▶ _WHAT YOU NEED TO DO_
Only these lines of the data below are wanted: the one with "(** * The circuit", the one with "second half is", and any lines between them, each repeated exactly.

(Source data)
(* ===== verification/ConfigFile.v ===== *)
(** * The configuration file ([internal/config/file.go])

    The data of a configuration file and [File.Validate].  A problem is a value of
    [problem], one constructor per message of the source and with the message's
    arguments, so the order and the number of the errors joined are kept but not
    their wording.  Whether a body file exists is asked of [stat]. *)
From stdpp Require Import base list gmap strings.
From Stdlib Require Import ZArith Lia Ascii String.
From S2P Require Import Prelude.
From S2P Require Import GoStrings.
From S2P Require Import GoParse.
From S2P Require Import Store.

#[local] Open Scope string_scope.
#[local] Open Scope Z_scope.

(** ** Bounds ([config.go]) *)
Definition MinLimit : Z := 1.
Definition MaxLimit : Z := 10000.
Definition MinWindow : Duration := Second.
Definition MaxWindow : Duration := Hour.
Definition MinBlock : Duration := Second.
Definition MaxBlock : Duration := 24 * Hour.
Definition MinRate : Z := 1.
Definition MaxRate : Z := 1000000.
Definition MinBurst : Z := 1.
Definition MaxBurst : Z := 1000000.

(** ** Data *)
Record ResponseSpec : Type := mkResponseSpec {
  rs_Status : Z;
  rs_ContentType : string;
  rs_Body : string;
  rs_BodyFile : string;
}.

Record WindowSpec : Type := mkWindowSpec {
  ws_Limit : Z;
  ws_Window : Duration;
  ws_Block : Duration;
}.

Record BucketSpec : Type := mkBucketSpec {
  bs_Rate : Z;
  bs_Burst : Z;
}.

Inductive KeySpec : Type := mkKeySpec {
  ks_Body : string;
  ks_Header : list string;
  ks_Query : list string;
  ks_First : list KeySpec;
  ks_Composite : list KeySpec;
  ks_Separator : string;
  ks_Normalise : string;
  ks_Hash : bool;
}.

(** A nil pointer is [None]. *)
Record LimiterSpec : Type := mkLimiterSpec {
  ls_Name : string;
  ls_Key : option KeySpec;
  ls_Window : option WindowSpec;
  ls_Bucket : option BucketSpec;
  ls_Paths : list string;
  ls_Methods : list string;
  ls_DryRun : bool;
  ls_RetryAfter : bool;
  ls_Response : option ResponseSpec;
}.

Record File : Type := mkFile {
  File_Response : option ResponseSpec;
  File_Limiters : list LimiterSpec;
}.

(** [KeySpec.sources] *)
Definition sources (k : KeySpec) : list string :=
  (if negb (String.eqb (ks_Body k) "") then ["body"] else []) ++
  (match ks_Header k with [] => [] | _ => ["header"] end) ++
  (match ks_Query k with [] => [] | _ => ["query"] end) ++
  (match ks_First k with [] => [] | _ => ["first"] end) ++
  (match ks_Composite k with [] => [] | _ => ["composite"] end).

(** ** Names and methods

    The regular expressions [nameRe] and [methodRe]. *)
Definition name_byte (c : ascii) : bool :=
  is_lower c || is_digit c || Ascii.eqb c "_" || Ascii.eqb c "-".

Definition nameRe (s : string) : bool :=
  match s with
  | EmptyString => false
  | String c s' => (is_lower c || is_digit c) && sforall name_byte s'
  end.

Definition token_byte (c : ascii) : bool :=
  is_lower c || is_upper c || is_digit c ||
  existsb (Ascii.eqb c)
    ["!"; "#"; "$"; "%"; "&"; "'"; "*"; "+"; "-"; "."; "^"; "_"; "`"; "|"; "~"]%char.

Definition methodRe (s : string) : bool :=
  match s with EmptyString => false | _ => sforall token_byte s end.

(** ** Normaliser names *)

(** [normaliserKind]: the empty name means none. *)
Record normaliserKind : Type := mkNormaliserKind {
  nk_name : string;
  nk_v4 : Z;
  nk_v6 : Z;
}.
Definition no_normaliser : normaliserKind := mkNormaliserKind "" 0 0.

Inductive normaliser_error : Type :=
| TakesNoArgument (base : string)
| TooManyLengths (arg : string)
| NotALength (part : string)
| V4OutOfRange (n : Z)
| V6OutOfRange (n : Z)
| UnknownNormaliser (base : string).

Definition ipsubnet_kind (v4 v6 : Z) : normaliserKind + normaliser_error :=
  if (v4 <? 0) || (32 <? v4) then inr (V4OutOfRange v4)
  else if (v6 <? 0) || (128 <? v6) then inr (V6OutOfRange v6)
  else inl (mkNormaliserKind "ipsubnet" v4 v6).
(* ===== verification/Breaker.v ===== *)
(** * The circuit breaker ([internal/store/breaker])

    [State] is the mutex-protected part of [breaker.Store]; [allow] and [record]
    are its two critical sections, [Consume] and [Take] the decorated calls.  The
    second half is the concurrent view: calls are admitted and recorded at
    separate moments, so in-flight calls interleave ([step]). *)
From stdpp Require Import base list gmap strings relations.
From Stdlib Require Import ZArith Lia.
From S2P Require Import Prelude.
From S2P Require Import GoStrings.
From S2P Require Import Store.

Definition ErrOpen : error := "breaker: circuit open, store calls suppressed"%string.

Record Options : Type := mkOptions {
  Threshold : Z;
  Cooldown : Duration;
}.

Record State : Type := mkState {
  failures : Z;
  openUntil : Time;
  probing : bool;
}.

#[global] Instance State_eq_dec : EqDecision State.
Proof. solve_decision. Defined.

(** The state [breaker.New] leaves: Go's zero values. *)
Definition New : State := mkState 0 Time.zero false.

Definition isOpenLocked (b : State) : bool := negb (Time.IsZero (openUntil b)).

Section breaker.
Context (opts : Options).
Context {S : Type} `{Clock S}.

Definition allow : GoM (State * S) bool :=
  if Threshold opts <=? 0 then gret true
  else
    let! b := get_own in
    if negb (isOpenLocked b) then gret true
    else if probing b then gret false
    else
      let! t := now in
      if Time.Before t (openUntil b) then gret false
      else
        let! _ := put_own (mkState (failures b) (openUntil b) true) in
        gret true.

Definition record (success : bool) : GoM (State * S) unit :=
  if Threshold opts <=? 0 then gret tt
  else
    let! b := get_own in
    if success then put_own (mkState 0 Time.zero false)
    else
      let n := wrap64 (failures b + 1) in
      if Threshold opts <=? n
      then
        let! t := now in
        put_own (mkState n (Time.Add t (Cooldown opts)) false)
      else put_own (mkState n (openUntil b) false).
(* ===== verification/BlockCache.v ===== *)
(** * The block cache ([internal/store/blockcache])

    [State] is the mutex-protected map, the hit counter and the stop channel of [blockcache.Store];
    [lookup], [remember] and [sweep] are its critical sections.  The background loop
    ([sweepLoop]) only decides when [sweep] runs, so the theorems hold for every
    schedule of it; it ends after [Close]. *)
From stdpp Require Import base list gmap strings.
From Stdlib Require Import ZArith Lia.
From S2P Require Import Prelude.
From S2P Require Import GoStrings.
From S2P Require Import Store.

Record Options : Type := mkOptions {
  MaxEntries : Z;
  MaxTTL : Duration;
  SweepInterval : Duration;
}.

Record State : Type := mkState {
  entries : gmap string Time;
  hits : Z;
  stopped : bool;
}.

(** The state [blockcache.New] leaves, and the interval it starts the sweeper
    with. *)
Definition New : State := mkState ∅ 0 false.

Definition sweep_interval (opts : Options) : Duration :=
  if SweepInterval opts <=? 0 then 10 * Second else SweepInterval opts.

Section blockcache.
Context (opts : Options).
Context {S : Type} `{Clock S}.

Definition lookup (k : string) : GoM (State * S) (Time * bool) :=
  let! b := get_own in
  match entries b !! k with
  | None => gret (Time.zero, false)
  | Some until =>
      let! t := now in
      if negb (Time.Before t until) then gret (Time.zero, false) else gret (until, true)
  end.

(** [MaxTTL] caps how long an entry is trusted. *)
Definition capped (ttl : Duration) : Duration :=
  if (MaxTTL opts >? 0) && (ttl >? MaxTTL opts) then MaxTTL opts else ttl.

Definition remember (k : string) (ttl : Duration) : GoM (State * S) unit :=
  let ttl := capped ttl in
  let! b := get_own in
  if bool_decide (entries b !! k = None) && (MaxEntries opts >? 0)
     && (Z.of_nat (size (entries b)) >=? MaxEntries opts)
  then gret tt
  else
    let! t := now in
    put_own (mkState (<[k := Time.Add t ttl]> (entries b)) (hits b) (stopped b)).
(* ===== verification/Concurrent.v ===== *)
(** * Checks, cut at their critical sections

    The goroutine that serves one [/check]: [httpapi.handleCheck], the engine and the
    store chain as a [process], one [Atomic] for every region a mutex protects, every
    atomic counter, every reading of the clock and every round trip to Redis.  What a
    goroutine alone can see - the request, the response, its log lines - may be cut
    anywhere, so those parts are taken whole from the sequential definitions.

    Run alone, each process is the sequential definition ([runs_as]). *)
From stdpp Require Import base list gmap strings relations.
From Stdlib Require Import ZArith Lia Ascii String.
From S2P Require Import Prelude.
From S2P Require Import GoStrings.
From S2P Require Import Store.
From S2P Require Import Request.
From S2P Require Import Limiter.
From S2P Require Import Engine.
From S2P Require Import Redis.
From S2P Require Import RedisStore.
From S2P Require Import TokenBucket.
From S2P Require Import HttpApi.
From S2P Require Import ConfigEnv.
From S2P Require Import ConfigBuild.
From S2P Require Breaker BlockCache.
From S2P Require Import Blocks.
From S2P Require Import Chain.
From S2P Require Import Process.

#[local] Open Scope string_scope.
#[local] Open Scope Z_scope.

(** ** The store chain *)

(** [store.Store]'s two calls as processes. *)
Record CStore (S : Type) : Type := mkCStore {
  c_Consume : Key -> Rule -> process S (Result * option error);
  c_Take : Key -> Bucket -> process S (TakeResult * option error);
}.
Arguments mkCStore {S}.
Arguments c_Consume {S}.
Arguments c_Take {S}.

(** A call is one section: Redis runs a script without interruption. *)
Definition one_section {S} (st : Store S) : CStore S :=
  mkCStore (fun k r => atomically (Consume st k r)) (fun k b => atomically (Take st k b)).

(** [breaker.Store]: two locked regions around the inner call. *)
Section breaker.
Context (opts : Breaker.Options) {S : Type} `{Clock S}.

Definition c_through {A} (zero : A) (call : process S (A * option error)) :
    process (Breaker.State * S) (A * option error) :=
  let* ok := atomically (Breaker.allow opts) in
  if negb ok then pret (zero, Some Breaker.ErrOpen)
  else
    let* (res, err) := pinner call in
    let* _ := atomically (Breaker.record opts (match err with None => true | Some _ => false end)) in
    pret (res, err).

Definition c_breaker (inner : CStore S) : CStore (Breaker.State * S) :=
  mkCStore (fun k r => c_through Result_zero (c_Consume inner k r))
    (fun k b => c_through TakeResult_zero (c_Take inner k b)).

End breaker.

(** [blockcache.Store]: the map is read under the lock and the clock after it. *)
Section blockcache.
Context (opts : BlockCache.Options) {S : Type} `{Clock S}.

Definition c_lookup (k : string) : process (BlockCache.State * S) (Time * bool) :=
  let* b := atomically get_own in
  match BlockCache.entries b !! k with
  | None => pret (Time.zero, false)
  | Some until =>
      let* t := atomically now in
      if negb (Time.Before t until) then pret (Time.zero, false) else pret (until, true)
  end.

Definition c_cached (inner : CStore S) (key : Key) (rule : Rule) :
    process (BlockCache.State * S) (Result * option error) :=
  let k := Key_String key in
  let* (until, ok) := c_lookup k in
  if (ok : bool)
  then
    let* _ := atomically BlockCache.count_hit in
    let* t := atomically now in
    pret (mkResult true (-1) (Time.Sub until t), None)
  else
    let* (res, err) := pinner (c_Consume inner key rule) in
    match err with
    | Some _ => pret (res, err)
    | None =>
        let* _ := if Result_Blocked res && (Result_RetryAfter res >? 0)
                  then atomically (BlockCache.remember opts k (Result_RetryAfter res)) else pret tt in
        pret (res, None)
    end.

Definition c_cache (inner : CStore S) : CStore (BlockCache.State * S) :=
  mkCStore (c_cached inner) (fun k b => pinner (c_Take inner k b)).

End blockcache.

(** A decorator that is not in use. *)
Definition c_pass {B S} (inner : CStore S) : CStore (B * S) :=
  mkCStore (fun k r => pinner (c_Consume inner k r)) (fun k b => pinner (c_Take inner k b)).

Section chain.
Context {C : Certificates} {FS : FileSystem} {R : Type} {G : GoRedis R} `{Clock R}.
Context (fmt_Rule : Rule -> string) (fmt_Bucket : Bucket -> string).

Definition c_with_breaker (br : option Breaker.Options) (st : CStore R) : CStore (Breaker.State * R) :=
  match br with Some opts => c_breaker opts st | None => c_pass st end.

Definition c_with_cache (bc : option BlockCache.Options) (st : CStore (Breaker.State * R)) : CStore (chain (R := R)) :=
  match bc with Some opts => c_cache opts st | None => c_pass st end.

(** The chain [buildStore] assembles. *)
Definition c_assemble (cfg : Config) (rs : redis_handle (R := R)) : CStore (chain (R := R)) :=
  c_with_cache (cache_options cfg)
    (c_with_breaker (breaker_options cfg) (one_section (redis_of fmt_Rule fmt_Bucket rs))).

▶ _ANSWER BELOW_
(** * The circuit breaker ([internal/store/breaker])

    [State] is the mutex-protected part of [breaker.Store]; [allow] and [record]
    are its two critical sections, [Consume] and [Take] the decorated calls.  The
    second half is the concurrent view: calls are admitted and recorded at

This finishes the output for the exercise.